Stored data
(* ===== verification/Prelude.v ===== *)
(** * bubbler, verified

    A model of bubbler, which runs a desktop application in a sandbox, translated from the
    Rust sources under [src/crates/], with the theorems that make it correct.  Its programs
    and how they fit together:

    - the core ([bubbler-core]) reads a configuration or a stack of profiles (KDL), lints it,
      and turns it into the command line of bubblewrap and of the processes that stand beside
      the sandbox: the filtering bus proxy, the egress proxy with pasta and an nftables rule
      set, the Wayland proxy, the PipeWire holder; it keeps the terminal while the sandbox runs;
    - the supervisor ([bubbler-init]) is process 1 inside: it starts the application, wakes the
      nested X server on its first client, runs commands sent over the exec socket, and ends;
    - the egress proxy ([bubbler-net-proxy]) is a CONNECT proxy that dials only what an
      allowlist covers, resolves names itself, and then relays bytes;
    - the Wayland proxy ([bubbler-wl-proxy]) decodes every message between a client and the
      compositor, keeps interfaces out of the registry and ties clipboard reads to input.

    The guarantees meet at texts and command lines: the core's theorems say what a
    configuration means and what argv it becomes, and each program's theorems say what it does
    when it reads that argv ([NetworkSpec.proxy_enforces_the_config],
    [DbusSpec.proxy_reads_the_plan], [BwrapSpec.supervisor_reads_its_arguments] join the two).

    ** Files

    Shared: [Prelude] (Rust's [Result] as a monad, [len]/[get]/[slice] on lists with their
    out-of-range answers, machine integers, durations, loops and what they keep, tactics),
    [Bytes] and [Text] (the methods of [str] and of byte slices the sources use), [Io] (the
    operating system of the egress proxy as a class of calls over an abstract world), [Fuel]
    (computations that may run out of fuel, and total-correctness rules for them).

    Egress proxy (crates/bubbler-net-proxy/src): [NetAllow] (allow.rs), [NetConnect]
    (connect.rs), [NetDns] (dns.rs), [NetRelay] (relay.rs), and [NetProxy] (main.rs) with its
    modules [Grammar] (arguments), [Log], [Tunnel] (one client from its first byte to the
    relay) and [Serve] (the accept loop and its threads as a step system).

    Wayland proxy (crates/bubbler-wl-proxy/src): [WlTables] (tables.rs, privileged.rs),
    [WlWire] (wire.rs), [WlObjects] (objects.rs), [WlAudit] (audit.rs), [WlPolicy] (policy.rs),
    [WlRelay] (relay.rs); [WlTrace] is runs of the policy over many connections, [WlStream]
    what one connection carries, [WlLoop] every relay the loop can reach.

    Bus client (crates/bubbler-core/src/dbus_wire.rs): [DbusSig], [DbusWire] (values),
    [DbusCodec] (the round trip), [DbusMessage] (messages), [DbusSession] (authentication and
    calls over one socket), [DbusCalls] (what a call guarantees).

    Supervisor (crates/bubbler-init/src): [InitExec] (proto.rs, wire.rs, spawn.rs), [InitLoop]
    (main.rs), [InitRun] (the logic of its runs), [InitSpec] (the theorems).

    Core, what it reads: [Config] (the types of config.rs and what is computed on them),
    [KdlOut] (kdl_out.rs), [ConfigScan] and [ConfigScanFacts] (the scans of the raw text),
    [ConfigText] (no value can open or hide a kept line), [ConfigParse] (one node), [ConfigDoc]
    (a file), [ConfigWf] and [ConfigDocFacts] (what every file that was read holds), [KdlDoc]
    (the document the writer writes), [KdlText] (the KDL 2 it is written in, as a reader of its
    own, and that the text reads as the document), [ConfigReadBack] and [ConfigRoundTrip] (what
    was written is read back), [Profile] (profile.rs), [ProfileWalk] (the walk of the includes),
    [ProfileMerge], [ProfileSpec], [ProfileOrigins], [ProfileText] (the merge, its
    specification, the layer each node is credited to, its text),
    [AudioPolicy] (audio_policy.rs), [Lint] (lint.rs) and [LintSpec], [Desktop] (desktop.rs).

    Core, what it builds: [Host] (host.rs, env.rs, init_bin.rs), [Bwrap] (bwrap.rs) and
    [BwrapSpec], [Sweep] (the sweep of destinations in service.rs), [Network] (network.rs) and
    [NetworkSpec], [Seccomp] (seccomp.rs), [DbusPlan] (dbus.rs), [Sidecar] (wayland.rs,
    pipewire.rs, the names of instance.rs) and [DbusSpec], [Shares] (the shares of service.rs)
    and [SharesSpec], [Dri] (service/dri.rs), [Grants] (the rest of service.rs), [Launch]
    (launcher.rs, up to the argv of every process) and [GrantsSpec].  Core, while it runs:
    [Tty] (tty.rs), [TtyRun], [TtySpec].  Core, what it shows: [SafeText] (safe_text.rs,
    json.rs).

    ** How the model reads the code

    What a function changes in place it returns.  A [Result] is [result]; a panic has no value
    in the model, and where the source could reach one a lemma or an invariant shows that it
    does not.  Machine integers are [Z] with their wrap-around, saturation or checks written
    out.  Instants and durations are nanoseconds, a descriptor is a number, text is its UTF-8
    bytes.  Names are the source's; a loop over a vector is [fold_res] or [fold_left] over a
    step of its own, a method of a type that other types have too sits in a [Module] of the
    type's name.

    Loops that the source bounds recurse on that bound.  The others have fuel, and a theorem
    or lemma says it is enough: [NAME_FUEL] for a compressed name, 8193 turns for the header of
    a request (every turn reads a byte of at most 8192), [flush_fuel] for a queue, the length of
    the text for a scanner, [DbusWire.DEPTH_FUEL] 65 (values nest at most 64 deep),
    [Resolver.DEPTH_FUEL] 9 for the includes of a profile (chains of at most eight,
    [ProfileWalk.walk_returns]).  Loops that wait for the world (the session, the terminal, the
    shutdown of the supervisor) return once what can happen before their deadline is spent
    ([DbusCalls.call_returns]); a turn of the supervisor ends but for one loop, which goes on
    as long as connections come in faster than it takes them, whatever its fuel
    ([InitSpec.supervisor_returns], [InitRun.floods]).  The poll loops of the two
    proxies run for ever; their properties are invariants of every turn.

    Code that is not under [src/], and the system, are classes the definitions are written
    against; the laws used of them are classes of their own, and the witnesses run the
    theorems on concrete instances: [Os]/[OsLaws], [Unix]/[UnixLaws], [Bus]/[BusLaws],
    [Stream]/[StreamLaws], [Conn], [Sup]/[SupLaws], [Term]/[TermLaws]/[TermTime] are calls of
    the kernel; [Host], [Files], [Entries], [FdAllocator] the file system and the descriptors of a launch;
    [Tables]/[TablesOk], [Profiles], [PolicyFiles] what the build embeds; [Kdl]/[KdlLaws],
    [Libseccomp], [SyscallNames], [IpText]/[IpTextLaws] the kdl crate (which reads the part of
    KDL 2 that [KdlText] spells out), libseccomp and the standard library's addresses; [Endian], [Target] the machine.

    ** What the theorems show

    The sandbox.  What a service adds to it its own node asks for
    ([GrantsSpec.everything_bound_is_asked_for]); it is confined whatever the configuration,
    with the host's network only where that says so ([every_sandbox_is_confined],
    [network_is_shared_only_when_asked]); shares keep clear of what bubbler keeps and of one
    another ([SharesSpec]); a mask is never bound over, a planted link never followed
    ([BwrapSpec.masks_cover_grants], [Sweep.sweep_refuses_planted_links]); the compiled seccomp
    program answers every call as its rule set says ([Seccomp.compiled_program_runs]); the rule
    set of nftables is the filter the configuration means and no value forges a rule
    ([NetworkSpec]); the bus rules are the granted ones ([DbusSpec]).

    The files.  What is written is read back, where KDL 2 can say it ([ConfigRoundTrip]), what
    was read is well formed ([ConfigDocFacts]), a flattened profile is the sum of its layers, or
    one of them contradicts another ([ProfileSpec]), and its text is what is rendered, each node
    with the layer it is credited to ([ProfileText]).  The linter's verdict is the parser's, it
    loses no finding, and what it calls clean acknowledges the wide grants it has; a property
    written twice and the family of a name are where it misses one ([LintSpec]).  The copy of
    an application's launcher entry starts through bubbler wherever it starts, and is the
    entry line by line but for what makes it so ([Desktop]).

    The processes.  The egress proxy dials only an address that answered a lookup of an
    allowed name, asks only its resolvers, takes a request for one byte by byte by a grammar of
    its own ([NetConnect.Http]), and its relay neither loses, invents nor reorders a byte ([NetProxy],
    [NetRelay], [NetConnect], [NetDns]).  On the Wayland proxy only what was advertised to a
    connection is bound on it, the clipboard gate follows input, messages keep their
    descriptors, the maps stay bounded and the loop always waits ([WlTrace], [WlStream],
    [WlObjects], [WlLoop]).  The bus client answers a call with its own reply and its codec
    round-trips ([DbusCalls], [DbusCodec], [DbusMessage]).  The supervisor starts nothing once
    it stops, answers the exec channel faithfully and returns ([InitSpec]).  The terminal
    carries every byte both ways ([TtySpec]), and text of others reaches it harmless
    ([SafeText]).

    ** Not modelled

    Process set-up on raw descriptors and the starting, watching and stopping of the launcher's
    processes, which are system calls; threads other than as interleavings; the sweep of
    inherited descriptors, the PipeWire holder, cgroups, document forwarding; instances and logs
    on disk, the writing of desktop entries; the question for the accessibility bus; the wording of errors,
    findings and usage texts, the rendering of lint reports and explanations, the cutting of
    lines to a width; the command line and the terminal interface. *)
From stdpp Require Export base tactics list gmap numbers strings.
From Stdlib Require Export ZArith Lia.


#[global] Open Scope Z_scope.

(** ** Fallible code: Rust's [Result] *)

Inductive result (E A : Type) : Type :=
| Ok (a : A)
| Err (e : E).
Arguments Ok {E A} a.
Arguments Err {E A} e.

#[global] Instance result_eq_dec E A `{EqDecision E, EqDecision A} : EqDecision (result E A).
Proof. solve_decision. Defined.

#[global] Instance result_ret E : MRet (result E) := fun A a => Ok a.
#[global] Instance result_bind E : MBind (result E) := fun A B f m =>
  match m with Ok a => f a | Err e => Err e end.
#[global] Instance result_fmap E : FMap (result E) := fun A B f m =>
  match m with Ok a => Ok (f a) | Err e => Err e end.

(** [Option::ok_or], [Result::map_err] and [Result::is_ok]. *)
Definition ok_or {E A} (o : option A) (e : E) : result E A :=
  match o with Some a => Ok a | None => Err e end.

Definition map_err {E F A} (f : E -> F) (m : result E A) : result F A :=
  match m with Ok a => Ok a | Err e => Err (f e) end.

(** A loop over a list that keeps a state and may return early with an error. *)
Fixpoint fold_res {E S A} (f : S -> A -> result E S) (s : S) (l : list A) : result E S :=
  match l with
  | [] => Ok s
  | a :: l => match f s a with Ok s => fold_res f s l | Err e => Err e end
  end.

Definition is_ok {E A} (m : result E A) : bool :=
  match m with Ok _ => true | Err _ => false end.

Lemma bind_ok {E A B} (m : result E A) (f : A -> result E B) b :
  (m ≫= f) = Ok b <-> exists a, m = Ok a /\ f a = Ok b.
Proof. destruct m as [a|e]; cbn; naive_solver. Qed.

Lemma ok_or_ok {E A} (o : option A) (e : E) a : ok_or o e = Ok a <-> o = Some a.
Proof. destruct o; cbn; naive_solver. Qed.

Lemma is_ok_true {E A} (m : result E A) : is_ok m = true <-> exists a, m = Ok a.
Proof. destruct m; cbn; naive_solver. Qed.

Lemma fold_app {E S A} (f : S -> A -> result E S) l k s : fold_res f s (l ++ k) = (fold_res f s l ≫= fun s => fold_res f s k).
Proof. revert s. induction l as [|a l IH]; intros s; [done|]. cbn [app fold_res]. destruct (f s a); [apply IH|done]. Qed.

Lemma omap_app_local {A C} (f : A -> option C) l k : omap f (l ++ k) = omap f l ++ omap f k.
Proof. induction l as [|a l IH]; cbn; [done|]. destruct (f a); cbn; by rewrite IH. Qed.

(** What every turn of a loop keeps holds of what the loop answers. *)
Lemma fold_res_inv {E S A} (P : S -> Prop) (f : S -> A -> result E S) l : forall s s',
  (forall s a s', a ∈ l -> P s -> f s a = Ok s' -> P s') -> P s -> fold_res f s l = Ok s' -> P s'.
Proof.
  induction l as [|a l IH]; intros s s' Hf Hs; cbn [fold_res]; [by intros [= <-]|].
  destruct (f s a) as [s1|e] eqn:E1; [|done]. intros Hl. eapply IH; [|eapply Hf; [by left|exact Hs|exact E1]|exact Hl].
  intros t b t' Hb. apply Hf. by right.
Qed.

(** What every element of a loop leaves behind, when no later one takes it away. *)
Lemma fold_res_each {E S A} (Q : A -> S -> Prop) (f : S -> A -> result E S) l : forall s s',
  (forall s a s', a ∈ l -> f s a = Ok s' -> Q a s') -> (forall s a b s', Q b s -> f s a = Ok s' -> Q b s') ->
  fold_res f s l = Ok s' -> Forall (fun a => Q a s') l.
Proof.
  induction l as [|a l IH]; intros s s' Hf Hk; cbn [fold_res]; [by constructor|].
  destruct (f s a) as [s1|e] eqn:E1; [|done]. intros Hl. constructor.
  - eapply (fold_res_inv (Q a)); [|eapply Hf; [by left|exact E1]|exact Hl]. intros t b t' _. apply Hk.
  - eapply IH; [|exact Hk|exact Hl]. intros t b t' Hb. apply Hf. by right.
Qed.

■ Task brief ■
What you give back must be the stretch above, starting at the line with "Egress proxy (crates/bubbler-net-proxy/src): [NetAllow]" and ending at the line with "modules [Grammar] (arguments), [Log], [Tunnel]", copied exactly.

■ Response to the exercise ■
    Egress proxy (crates/bubbler-net-proxy/src): [NetAllow] (allow.rs), [NetConnect]
    (connect.rs), [NetDns] (dns.rs), [NetRelay] (relay.rs), and [NetProxy] (main.rs) with its
    modules [Grammar] (arguments), [Log], [Tunnel] (one client from its first byte to the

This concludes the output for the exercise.